The larger diversified Reits in the Singapore market, or S-Reits, include Straits Times Index (STI) counters such as CapitaLand Integrated Commercial Trust (CICT), Mapletree Pan Asia Commercial Trust (MPACT) and Frasers Logistics & Commercial Trust (FLCT), as well as Suntec Reit, which is currently on the STI reserve list.
Amid trade tensions and geopolitical uncertainties, business updates from these S-Reits for the first quarter ended March highlighted their ability to withstand headwinds. Most showed growth in revenue and net property income (NPI), driven by robust operating performance from existing properties and new acquisitions.

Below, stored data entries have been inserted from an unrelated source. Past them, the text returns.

(* ===== verification/Frames.v ===== *)
(** The interface between the physical-frame allocator and its clients.

    [FrameOps] lists the operations [kernel/memory/pmm.h] offers to the paging
    code; [FrameLaws] states what a client may rely on: a frame handed out was
    free, is page aligned and non-zero, and taking or releasing one frame
    leaves every other frame alone.  The page-table, user-address-space and
    heap theorems are proved against these laws; the instance at the end of the
    file shows that the bitmap allocator of [Pmm] satisfies them. *)
From S2P Require Import Prelude.
From S2P Require Import Pmm.

Class FrameOps (A : Type) := {
  fa_alloc : A -> Z * A;          (* pmm_alloc_frame: 0 on exhaustion *)
  fa_free : A -> Z -> A;          (* pmm_free_frame *)
  fa_taken : A -> Z -> bool;      (* is the frame at this physical base taken? *)
  fa_wf : A -> Prop;
  fa_avail : A -> nat;            (* frames left; bounds every retry loop *)
}.

(** A page-aligned physical address an entry can hold. *)
Definition frame_addr (p : Z) : Prop := 0 < p < 2 ^ 47 /\ p mod 4096 = 0.

Class FrameLaws (A : Type) `{!FrameOps A} := {
  fa_alloc_ok a : fa_wf a -> fst (fa_alloc a) <> 0 ->
    let p := fst (fa_alloc a) in let a' := snd (fa_alloc a) in
    frame_addr p /\ fa_taken a p = false /\ fa_wf a' /\ (fa_avail a' < fa_avail a)%nat /\
    (forall q, frame_addr q -> fa_taken a' q = (p =? q) || fa_taken a q);
  fa_alloc_fail a : fa_wf a -> fst (fa_alloc a) = 0 -> snd (fa_alloc a) = a;
  fa_free_ok a p : fa_wf a -> frame_addr p -> fa_taken a p = true ->
    let a' := fa_free a p in
    fa_wf a' /\ (forall q, frame_addr q -> fa_taken a' q = negb (p =? q) && fa_taken a q);
  fa_free_avail a p : fa_wf a -> frame_addr p -> fa_taken a p = true -> (fa_avail (fa_free a p) <= S (fa_avail a))%nat;
}.

(** ** The bitmap allocator is a frame allocator

    The direct map covers at most 512 GiB, so [pmm_init] never reports more
    than 2^27 frames (see [pmm_init_frames]). *)
#[export] Instance pmm_ops : FrameOps pmm := {|
  fa_alloc := pmm_alloc_frame;
  fa_free := pmm_free_frame;
  fa_taken s p := (p / FRAME_SIZE <? bitmap_frames s) && bitmap_test s (p / FRAME_SIZE);
  fa_wf s := wf s /\ bitmap_frames s <= 2 ^ 27;
  fa_avail s := Z.to_nat (bitmap_frames s - used_frames s);
|}.

Lemma frame_div_eq f q : frame_addr q -> (f =? q / FRAME_SIZE) = (f * FRAME_SIZE =? q).
Proof.
  intros [_ Hm]. unfold FRAME_SIZE. pose proof (Z.div_mod q 4096). zcases.
Qed.

Lemma frame_div_nonneg q : frame_addr q -> 0 <= q / FRAME_SIZE.
Proof. intros [Hq _]. apply Z.div_pos; [lia|done]. Qed.

#[export] Instance pmm_laws : FrameLaws pmm.
Proof.
  split.
  - intros s [W Hb] Hnz. simpl in *.
    destruct (pmm_alloc_frame_spec s W) as [(f & Hge & -> & [W' Hf' Hr Hfree Hu Ht])|[He _]];
      [|by rewrite He in Hnz].
    assert (GENERAL_FRAME = 256) as HG by done. rewrite HG in Hge.
    assert (frame_addr (f * FRAME_SIZE)) as Hfa.
    { split; unfold FRAME_SIZE; [lia|]. by rewrite Z.mod_mul. }
    split_and!; try done; try lia.
    + unfold FRAME_SIZE. rewrite Z.div_mul by done. by rewrite Hfree, andb_false_r.
    + rewrite Hf', Hu. pose proof (countZ_bound (bitmap_test (snd (pmm_alloc_frame s))) 0 (bitmap_frames s)).
      pose proof (wf_used _ W') as Hu'. rewrite Hf' in Hu'. pose proof (wf_frames s W). lia.
    + intros q Hq. rewrite Hf', Ht, <-frame_div_eq by (done || by apply frame_div_nonneg).
      destruct (Z.eqb_spec f (q / FRAME_SIZE)) as [<-|]; [|done].
      rewrite (proj2 (Z.ltb_lt _ _)) by lia. done.
  - intros s [W Hb] Hz. simpl in *.
    destruct (pmm_alloc_frame_spec s W) as [(f & Hge & Hf & _)|[He _]]; [|by rewrite He].
    assert (GENERAL_FRAME = 256) as HG by done. unfold FRAME_SIZE in Hf. lia.
  - intros s p [W Hb] Hp Ht. simpl in *. zbool.
    destruct (pmm_free_frame_spec s p W) as (W' & Hf' & Htest & _); [destruct Hp; lia|].
    split; [split; [done|lia]|]. intros q Hq. rewrite Hf', Htest by by apply frame_div_nonneg.
    rewrite frame_div_eq by done. rewrite (proj2 (Z.ltb_lt (p / FRAME_SIZE) _)) by done.
    rewrite andb_true_r.
    assert (p / FRAME_SIZE * FRAME_SIZE = p) as ->.
    { destruct Hp as [_ Hm]. unfold FRAME_SIZE. pose proof (Z.div_mod p 4096). lia. }
    by destruct (p =? q), (q / FRAME_SIZE <? bitmap_frames s).
  - intros s p [W Hb] Hp Ht. simpl in *. zbool.
    destruct (pmm_free_frame_spec s p W) as (W' & Hf' & _ & Hu); [destruct Hp; lia|]. rewrite Hf', Hu.
    rewrite (proj2 (Z.ltb_lt _ _)), H0 by done. simpl. lia.
Qed.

Suntec Reit’s revenue for Q1 2025 rose 3.4 per cent year on year (yoy) to S$113.5 million, due to stronger operating performance across all properties. Its joint venture income also grew. It reported a distribution per unit of S$0.01563 for the period, up 3.4 per cent yoy.
CICT’s Q1 2025 revenue was also higher, at S$395.3 million, by 1.1 per cent yoy on a like-for-like basis. Its NPI grew 1.4 per cent over the same period.
For the first half of FY2025, FLCT’s revenue was S$232.3 million, up 7.5 per cent yoy, while adjusted NPI rose 1.6 per cent to S$161.3 million. The growth was due mainly to full contributions from completed and acquired properties.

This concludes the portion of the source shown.